TASK STATEMENT: Copy all lines holding the word "call" from the entries.

═══ EXERCISE INPUTS

(** * wireguard_manage: the session engine, the user admin and the allocator

    A shallow embedding of the modular tree under [server/]:
    [utils/helpers.py], [db/database.py], [statistics/stats_manager.py],
    [wireguard_interface/wg_commands.py], [user_management/user_manager.py],
    [session_monitor/session_handler.py] and the mutating handlers of
    [api/api_server.py].

    Conventions of the embedding.
    - Python [int] is [Z]; [time.time()] is a rational [Q] (a float is a
      dyadic rational; the differences taken by the code are exact at the
      magnitudes of a wall clock).
    - [str] is [string], holding the UTF-8 bytes of the text.  The patterns
      and alphabets of the code that accept ASCII only are matched on the
      bytes; [int] and [strptime], which accept the decimal digits and the
      whitespace of Unicode, are matched on the decoded characters, with
      the tables of Unicode 14.0 (those of Python 3.11).
    - The body of a request is any value [json.loads] can return ([pyval]):
      the handlers are given on all of them, with the [TypeError]s Python
      raises where the code takes a value for a str or a dict.
    - An SQLite table is the list of its rows in rowid order, with the
      AUTOINCREMENT counter kept beside it; a TEXT column is [option string]
      ([None] is NULL); the two limits of a user, which the API fills with
      whatever the request holds, are [sqlval].  Values are bound and stored
      as the [sqlite3] module and the column affinities of SQLite do it;
      UNIQUE and CHECK constraints raise, as SQLite does.  Failures of the
      database file itself (locked, disk full) are not modelled.
    - [user_sessions], a Python dict, is an association list in insertion
      order.
    - The clock is read once per call of an operation: every
      [datetime.now()], [get_current_timestamp()] and [time.time()] inside one
      call sees the reading passed in as [clock].
    - The monitor and the API run on two threads.  A run ([step]) takes the
      operations one after the other; the one place where the claims speak
      of two operations that overlap, two closes of one peer, is modelled
      step by step ([offline_step], [interleave]). *)

From Stdlib Require Import ZArith QArith List String Ascii Bool Lia Lqa.
From Stdlib Require Import Permutation DecimalString.
From Stdlib Require DecimalPos.
Import ListNotations.
Local Open Scope string_scope.
Local Open Scope Z_scope.

(* ===================================================================== *)
(** ** Python primitives used by the code *)
(* ===================================================================== *)

Module Py.

Definition chars (s : string) : list ascii := list_ascii_of_string s.
Definition str (l : list ascii) : string := string_of_list_ascii l.

Definition code (c : ascii) : Z := Z.of_N (N_of_ascii c).

Definition in_range (lo hi : ascii) (c : ascii) : bool :=
  (code lo <=? code c) && (code c <=? code hi).

Definition is_digit (c : ascii) : bool := in_range "0" "9" c.
Definition is_alpha (c : ascii) : bool := in_range "a" "z" c || in_range "A" "Z" c.
Definition is_alnum (c : ascii) : bool := is_alpha c || is_digit c.
Definition is_char (a c : ascii) : bool := Ascii.eqb a c.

══════

EXERCISE ANSWER:
    - The clock is read once per call of an operation: every
      call sees the reading passed in as [clock].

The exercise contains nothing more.